(Collected data)
(** [result.get(bandName)] on the dictionary that [reduceRegion] returns
    for [image].  The dictionary has one entry for every band of the
    image, a null one for a band without a valid pixel in the geometry;
    [get] with a key that the dictionary does not have is an error
    ([None]), not null. *)
Definition getBand (image : list (string * Image.t Q)) (result : gmap string Q)
    (bandName : string) : option (option Q) :=
  if decide (bandName ∈ image.*1) then Some (result !! bandName) else None.

(** [safeSum]: the reduced value of one band of an image, 0 when that
    value is null; an error ([None]) for a name that is no band of the
    image. *)
Definition safeSum (image : list (string * Image.t Q)) (geometry : Geometry)
    (bandName : string) : option Q :=
  let result := Reducer.reduceRegion image geometry in
  value ← getBand image result bandName;
  Some (nullProtected value).

Definition createRiskScoreRaster (stats : FeatureCollection.t) : Image.t Q :=
  let rasterized := FeatureCollection.reduceToImage "Risk_Score" stats in
  Image.updateMask rasterized (Image.gt rasterized 0).

End Landslide.

(** ** The riverine-flood script *)

Module Flood.

Definition createFloodMask (floodImage : Image.t Q) : Image.t bool :=
  Image.selfMask (Image.gt floodImage 0).

Definition calculateExposedPopulation (population : Image.t Q) (floodMask : Image.t bool)
  : Image.t Q :=
  Image.updateMask population floodMask.

(** The multi-band image of [calculateLLGStatistics]; [select] only
    renames the single band of each input. *)
Definition multiband (population exposedPop : Image.t Q) (floodMask : Image.t bool)
  : list (string * Image.t Q) :=
  [ ("total_pop", population);
    ("exposed_pop", exposedPop);
    ("flood_area", Image.toNumber floodMask) ].

(** The local variables of the callback of [calculateLLGStatistics]. *)
Record Statistics : Type := {
  totalPop : Q;
  exposedPopCount : Q;
  floodAreaKm2 : Q;
  exposureRatio : Q;
  exposureDensity : Q
}.

Definition statistics (stats : gmap string Q) : option Statistics :=
  let totalPop := Number.round (nullProtected (stats !! "total_pop")) in
  let exposedPopCount := Number.round (nullProtected (stats !! "exposed_pop")) in
  let floodPixels := nullProtected (stats !! "flood_area") in
  floodAreaKm2 ← Number.divide (floodPixels * 900) 1000000;
  exposureRatio ←
    Algorithms.If (Number.gt totalPop 0)
      (Number.divide exposedPopCount totalPop)
      (Some 0%Q);
  exposureDensity ←
    Algorithms.If (Number.gt floodAreaKm2 0)
      (Number.divide exposedPopCount floodAreaKm2)
      (Some 0%Q);
  Some {| totalPop := totalPop;
          exposedPopCount := exposedPopCount;
          floodAreaKm2 := floodAreaKm2;
          exposureRatio := exposureRatio;
          exposureDensity := exposureDensity |}.

Definition toProperties (s : Statistics) : list (string * Value) :=
  [ ("LLG_Population", VNum (totalPop s));
    ("Exposed_Population", VNum (exposedPopCount s));
    ("Flood_Area_km2", VNum (floodAreaKm2 s));
    ("Exposure_Ratio", VNum (exposureRatio s));
    ("Exposure_Density", VNum (exposureDensity s)) ].

(** The statistics of the zone with pixels [geometry]. *)
Definition zoneStatistics (population exposedPop : Image.t Q) (floodMask : Image.t bool)
    (geometry : Geometry) : option Statistics :=
  statistics (Reducer.reduceRegion (multiband population exposedPop floodMask) geometry).

Definition setStatistics (feature : Feature.t) (stats : gmap string Q)
  : option Feature.t :=
  s ← statistics stats;
  Some (Feature.set feature (toProperties s)).

Definition calculateLLGStatistics (boundaries : FeatureCollection.t)
    (population exposedPop : Image.t Q) (floodMask : Image.t bool)
  : option FeatureCollection.t :=
  let multiband := multiband population exposedPop floodMask in
  mapM (fun feature =>
          let geometry := Feature.pixels feature in
          let stats := Reducer.reduceRegion multiband geometry in
          setStatistics feature stats)
       boundaries.

Definition aggregateToProvinceLevel (llgStats : FeatureCollection.t)
  : option FeatureCollection.t :=
  let provinces := distinct (FeatureCollection.aggregate_array "ADM1_EN" llgStats) in
  provinceStats ←
    mapM (fun provinceName =>
            let filtered := FeatureCollection.filter_eq "ADM1_EN" provinceName llgStats in
            let totalPop := FeatureCollection.aggregate_sum "LLG_Population" filtered in
            let exposedPop :=
              FeatureCollection.aggregate_sum "Exposed_Population" filtered in
            let floodArea := FeatureCollection.aggregate_sum "Flood_Area_km2" filtered in
            exposureRatio ←
              Algorithms.If (Number.gt totalPop 0)
                (Number.divide exposedPop totalPop)
                (Some 0%Q);
            exposureDensity ←
              Algorithms.If (Number.gt floodArea 0)
                (Number.divide exposedPop floodArea)
                (Some 0%Q);
            Some (Feature.make None None
                    (list_to_map
                       [ ("Province", provinceName);
                         ("Total_Population", VNum totalPop);
                         ("Exposed_Population", VNum exposedPop);
                         ("Flood_Area_km2", VNum floodArea);
                         ("Exposure_Ratio", VNum exposureRatio);
                         ("Exposure_Density", VNum exposureDensity) ])))
         provinces;
  Some (FeatureCollection.sort "Province" provinceStats).

Definition calculateNationalExposure (llgStats : FeatureCollection.t) : Q :=
  FeatureCollection.aggregate_sum "Exposed_Population" llgStats.

Definition createExposureRatioRaster (stats : FeatureCollection.t) : Image.t Q :=
  let rasterized := FeatureCollection.reduceToImage "Exposure_Ratio" stats in
  Image.updateMask rasterized (Image.gt rasterized 0).

End Flood.

(** ** Vocabulary of the properties *)

(** The sum of a band over the valid pixels of a geometry, 0 when there is
    none. *)
Definition pixelSum (image : Image.t Q) (geometry : Geometry) : Q :=
  Qsum (omap image geometry).

(** The population band of hazard tier [k]. *)
Definition tierBand (population : Image.t Q) (riskMap : Image.t Z) (k : Z) : Image.t Q :=
  Image.updateMask population (Image.eq riskMap k).

(** A trigger value is valid when it lies in [1,8]. *)
Definition validTrigger (image : Image.t Z) (p : Pixel) : Prop :=
  ∃ v, image p = Some v ∧ (1 <= v <= 8)%Z.

(** The pixel has one of the four hazard tiers. *)
Definition inTier (riskMap : Image.t Z) (p : Pixel) : Prop :=
  ∃ k, riskMap p = Some k ∧ (1 <= k <= 4)%Z.

(** The population raster has no negative value inside the geometry. *)
Definition nonNegative (population : Image.t Q) (geometry : Geometry) : Prop :=
  ∀ p v, p ∈ geometry → population p = Some v → (0 <= v)%Q.

(** Every population value inside the geometry is a whole number. *)
Definition wholeNumbers (population : Image.t Q) (geometry : Geometry) : Prop :=
  ∀ p v, p ∈ geometry → population p = Some v → ∃ n : Z, (v == inject_Z n)%Q.

(** Every populated valid pixel of the geometry has a hazard tier. *)
Definition populatedInTier (population : Image.t Q) (riskMap : Image.t Z)
    (geometry : Geometry) : Prop :=
  ∀ p v, p ∈ geometry → population p = Some v → (0 < v)%Q → inTier riskMap p.

(** The tier of a level of the 1-8 scale by [CONFIG.riskLevels], if any. *)
Definition tierOfLevel (v : Z) : option Z :=
  let within (bounds : Z * Z) := ((bounds.1 <=? v) && (v <=? bounds.2))%Z in
  if within Landslide.CONFIG.riskLevels.low then Some 1%Z
  else if within Landslide.CONFIG.riskLevels.medium then Some 2%Z
  else if within Landslide.CONFIG.riskLevels.high then Some 3%Z
  else if within Landslide.CONFIG.riskLevels.veryHigh then Some 4%Z
  else None.

(** The sum of the per-tier population counts of a zone record. *)
Definition tierPopulations (s : Landslide.Statistics) : Q :=
  (Landslide.lowRiskPop s + Landslide.mediumRiskPop s + Landslide.highRiskPop s
   + Landslide.veryHighRiskPop s)%Q.

(** The sum of the tier ratios of a zone record. *)
Definition tierRatios (s : Landslide.Statistics) : Q :=
  (Landslide.lowRiskRatio s + Landslide.mediumRiskRatio s + Landslide.highRiskRatio s
   + Landslide.veryHighRiskRatio s)%Q.

(** The names of the statistic properties set by each script. *)
Definition landslideKeys : list string :=
  [ "LLG_Population"; "Low_Risk_Population"; "Medium_Risk_Population";
    "High_Risk_Population"; "Very_High_Risk_Population"; "Low_Risk_Ratio";
    "Medium_Risk_Ratio"; "High_Risk_Ratio"; "Very_High_Risk_Ratio"; "Risk_Score" ].

Definition floodKeys : list string :=
  [ "LLG_Population"; "Exposed_Population"; "Flood_Area_km2"; "Exposure_Ratio";
    "Exposure_Density" ].

(** The pixel has a positive flood depth. *)
Definition isFlooded (floodImage : Image.t Q) (p : Pixel) : bool :=
  match floodImage p with
  | Some d => Number.gt d 0
  | None => false
  end.

(** The number of pixels of a geometry with a positive flood depth. *)
Definition floodedCount (floodImage : Image.t Q) (geometry : Geometry) : Z :=
  Z.of_nat (length (filter (fun p => isFlooded floodImage p = true) geometry)).

(** The zones that have a parent province. *)
Definition withParent (llgStats : FeatureCollection.t) : FeatureCollection.t :=
  filter (fun zone => is_Some (Feature.get zone "ADM1_EN")) llgStats.

(** The order of [sort] on a property. *)
Definition propertyLe (key : string) (a b : Feature.t) : Prop :=
  Value_leb (Feature.get a key) (Feature.get b key) = true.

(** ** Sample inputs *)

Module Sample.

(** A row of four pixels. *)
Definition row4 : Geometry := [(0, 0); (0, 1); (0, 2); (0, 3)]%Z.

Definition pixel0 : Pixel := (0, 0)%Z.

(** Hazard level [column + 1]: tiers 1, 2, 3, 4 along [row4]. *)
Definition riskByColumn : Image.t Z := fun p => Some (p.2 + 1)%Z.

(** 0.6 people in every cell. *)
Definition sparse : Image.t Q := Image.constant (3 # 5).

(** 100 people in every cell. *)
Definition dense : Image.t Q := Image.constant 100.

Definition zone (name : string) (province : string) (geometry : Geometry) : Feature.t :=
  Feature.make (Some geometry) (Some name) {[ "ADM1_EN" := VStr province ]}.

Definition zoneA1 : Feature.t := zone "a1" "A" [(0, 0)%Z].
Definition zoneA2 : Feature.t := zone "a2" "A" [(0, 1)%Z].

(** Zone records of the flood script: a name, a parent province, a total
    and an exposed population. *)
Definition floodRecord (name province : string) (total exposed : Q) : Feature.t :=
  Feature.make None (Some name)
    (list_to_map [ ("ADM1_EN", VStr province);
                   ("LLG_Population", VNum total);
                   ("Exposed_Population", VNum exposed);
                   ("Exposure_Ratio", VNum (exposed / total)) ]).

Definition threeZones : FeatureCollection.t :=
  [ floodRecord "z1" "A" 100 10; floodRecord "z2" "A" 50 50;
    floodRecord "z3" "B" 200 0 ].

End Sample.

(** ** Hazard fusion and reclassification *)

Section Fusion.

Implicit Types (image : Image.t Z) (p : Pixel).

Lemma maskValidRiskLevels_pixel image p :
  Landslide.maskValidRiskLevels image p =
  v ← image p; if ((1 <=? v) && (v <=? 8))%Z then Some v else None.
Proof.
  unfold Landslide.maskValidRiskLevels, Image.updateMask, Image.and, Image.binary,
    Image.gte, Image.lte, Image.unary.
  destruct (image p) as [v|]; simpl; [|done].
  by destruct ((1 <=? v) && (v <=? 8))%Z.
Qed.

Lemma maskValidRiskLevels_valid image p v :
  Landslide.maskValidRiskLevels image p = Some v ↔ image p = Some v ∧ (1 <= v <= 8)%Z.
Proof.
  rewrite maskValidRiskLevels_pixel.
  destruct (image p) as [w|]; simpl; [|split; [done | by intros [? _]]].
  destruct (Z.leb_spec 1 w), (Z.leb_spec w 8); simpl;
    (split; [intros [= ->] | intros [[= ->] ?]]); try done; lia.
Qed.

Lemma maskValidRiskLevels_invalid image p :
  Landslide.maskValidRiskLevels image p = None ↔ ¬ validTrigger image p.
Proof.
  unfold validTrigger. split.
  - intros H [v [Hv Hr]].
    assert (Landslide.maskValidRiskLevels image p = Some v) as H'
        by by apply maskValidRiskLevels_valid.
    congruence.
  - intros H. destruct (Landslide.maskValidRiskLevels image p) as [v|] eqn:E; [|done].
    apply maskValidRiskLevels_valid in E. destruct H. by exists v.
Qed.

(** What the fusion computes at a pixel: the maximum where both triggers
    are valid, no data wherever one of them is not. *)
Lemma combineLandslideHazards_pixel (earthquakeHazard precipitationHazard : Image.t Z) p :
  (∀ a b, earthquakeHazard p = Some a → precipitationHazard p = Some b →
          (1 <= a <= 8)%Z → (1 <= b <= 8)%Z →
          Landslide.combineLandslideHazards earthquakeHazard precipitationHazard p
          = Some (a `max` b)%Z)
  ∧ (¬ validTrigger earthquakeHazard p ∨ ¬ validTrigger precipitationHazard p →
     Landslide.combineLandslideHazards earthquakeHazard precipitationHazard p = None).
Proof.
  unfold Landslide.combineLandslideHazards, Image.max, Image.binary. split.
  - intros a b Ha Hb Hra Hrb.
    assert (Landslide.maskValidRiskLevels earthquakeHazard p = Some a) as ->
        by by apply maskValidRiskLevels_valid.
    by assert (Landslide.maskValidRiskLevels precipitationHazard p = Some b) as ->
        by by apply maskValidRiskLevels_valid.
  - intros [H|H]; apply maskValidRiskLevels_invalid in H; rewrite H; [done|].
    by destruct (Landslide.maskValidRiskLevels earthquakeHazard p).
Qed.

> TASK BRIEF
Scan the lines above for the word "script", then copy each line that has it.

> ANSWER TO THIS PROBLEM
(** ** The riverine-flood script *)
(** The names of the statistic properties set by each script. *)
(** Zone records of the flood script: a name, a parent province, a total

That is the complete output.